▸ **RECORDS SUPPLIED**:
-- Opening Marker --

(** The constructor; all other members are zero. *)
Definition Gps_Navigation_Message_init : Gps_Navigation_Message :=
  let z := dbl_zero in
  {| d_TOW := 0; how := {| b_integrity_status_flag := false; b_alert_flag := false; b_antispoofing_flag := false |};
     sf1 := {| d_TOW_SF1 := 0; i_GPS_week := 0; i_SV_accuracy := 0; i_SV_health := 0; b_L2_P_data_flag := false; i_code_on_L2 := 0;
       d_TGD := z; d_IODC := 0; d_Toc := 0; d_A_f0 := z; d_A_f1 := z; d_A_f2 := z |};
     sf2 := {| d_TOW_SF2 := 0; d_IODE_SF2 := 0; d_Crs := z; d_Delta_n := z; d_M_0 := z; d_Cuc := z; d_e_eccentricity := z; d_Cus := z;
       d_sqrt_A := z; d_Toe := 0; b_fit_interval_flag := false; i_AODO := 0 |};
     sf3 := {| d_TOW_SF3 := 0; d_Cic := z; d_OMEGA0 := z; d_Cis := z; d_i_0 := z; d_Crc := z; d_OMEGA := z; d_OMEGA_DOT := z;
       d_IODE_SF3 := 0; d_IDOT := z |};
     sf4 := {| d_TOW_SF4 := 0; flag_iono_valid := false; flag_utc_model_valid := false;
       page18 := {| d_alpha0 := z; d_alpha1 := z; d_alpha2 := z; d_alpha3 := z; d_beta0 := z; d_beta1 := z; d_beta2 := z; d_beta3 := z;
         d_A1 := z; d_A0 := z; d_t_OT := 0; i_WN_T := 0; d_DeltaT_LS := 0; i_WN_LSF := 0; i_DN := 0; d_DeltaT_LSF := 0 |} |};
     sf5 := {| d_TOW_SF5 := 0; i_Toa := 0; i_WN_A := 0 |};
     almanacHealth := list_to_map ((fun i => (i, 0)) <$> seqZ 1 32);
     ident := {| satelliteBlock := list_to_map ((fun i => (i, fst (what_block "GPS" i 0))) <$> seqZ 1 32);
       b_valid_ephemeris_set_flag := false; i_satellite_PRN := 0; i_channel_ID := 0 |} |}.

(** Assignments to the flags of subframe 4 and to the members that no subframe sets. *)
Definition with_sf4_flags (iono utc : bool) (nav : Gps_Navigation_Message) : Gps_Navigation_Message :=
  {| d_TOW := d_TOW nav; how := how nav; sf1 := sf1 nav; sf2 := sf2 nav; sf3 := sf3 nav; sf5 := sf5 nav;
     almanacHealth := almanacHealth nav; ident := ident nav;
     sf4 := {| d_TOW_SF4 := d_TOW_SF4 (sf4 nav); page18 := page18 (sf4 nav); flag_iono_valid := iono; flag_utc_model_valid := utc |} |}.

Definition with_ident (valid : bool) (prn channel_id : Z) (nav : Gps_Navigation_Message) : Gps_Navigation_Message :=
  {| d_TOW := d_TOW nav; how := how nav; sf1 := sf1 nav; sf2 := sf2 nav; sf3 := sf3 nav; sf4 := sf4 nav; sf5 := sf5 nav;
     almanacHealth := almanacHealth nav;
     ident := {| satelliteBlock := satelliteBlock (ident nav); b_valid_ephemeris_set_flag := valid; i_satellite_PRN := prn;
       i_channel_ID := channel_id |} |}.

Definition set_satellite_PRN (prn : Z) (nav : Gps_Navigation_Message) : Gps_Navigation_Message :=
  with_ident (b_valid_ephemeris_set_flag (ident nav)) prn (i_channel_ID (ident nav)) nav.

Definition set_channel (channel_id : Z) (nav : Gps_Navigation_Message) : Gps_Navigation_Message :=
  with_ident (b_valid_ephemeris_set_flag (ident nav)) (i_satellite_PRN (ident nav)) channel_id nav.

(** ** The subframe decoder *)

Section Fields.
Import GPS_L1_CA.
Context (bits : list bool).

(** [static_cast<int32_t>(read_navigation_unsigned(bits, parameter))], and the same for a
    signed field. *)
Definition uint (parameter : slices) : option Z := i32 <$> read_navigation_unsigned GPS_SUBFRAME_BITS bits parameter.
Definition sint (parameter : slices) : option Z := i32 <$> read_navigation_signed GPS_SUBFRAME_BITS bits parameter.

(** [static_cast<double>(...) * LSB]. *)
Definition udbl (parameter : slices) (LSB : double) : option double :=
  (fun v => dbl_mul (dbl_of_Z v) LSB) <$> read_navigation_unsigned GPS_SUBFRAME_BITS bits parameter.
Definition sdbl (parameter : slices) (LSB : double) : option double :=
  (fun v => dbl_mul (dbl_of_Z v) LSB) <$> read_navigation_signed GPS_SUBFRAME_BITS bits parameter.
Definition flag (parameter : slices) : option bool := read_navigation_bool GPS_SUBFRAME_BITS bits parameter.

-- Closing Marker --

▸ **WORK TASK**: Could you repeat exactly the lines in the listing above from the one with "Definition set_channel (channel_id" down to the one with "Section Fields."? Include both of those lines.

▸ **SOLVED PROBLEM**:
Definition set_channel (channel_id : Z) (nav : Gps_Navigation_Message) : Gps_Navigation_Message :=
  with_ident (b_valid_ephemeris_set_flag (ident nav)) (i_satellite_PRN (ident nav)) channel_id nav.

(** ** The subframe decoder *)

Section Fields.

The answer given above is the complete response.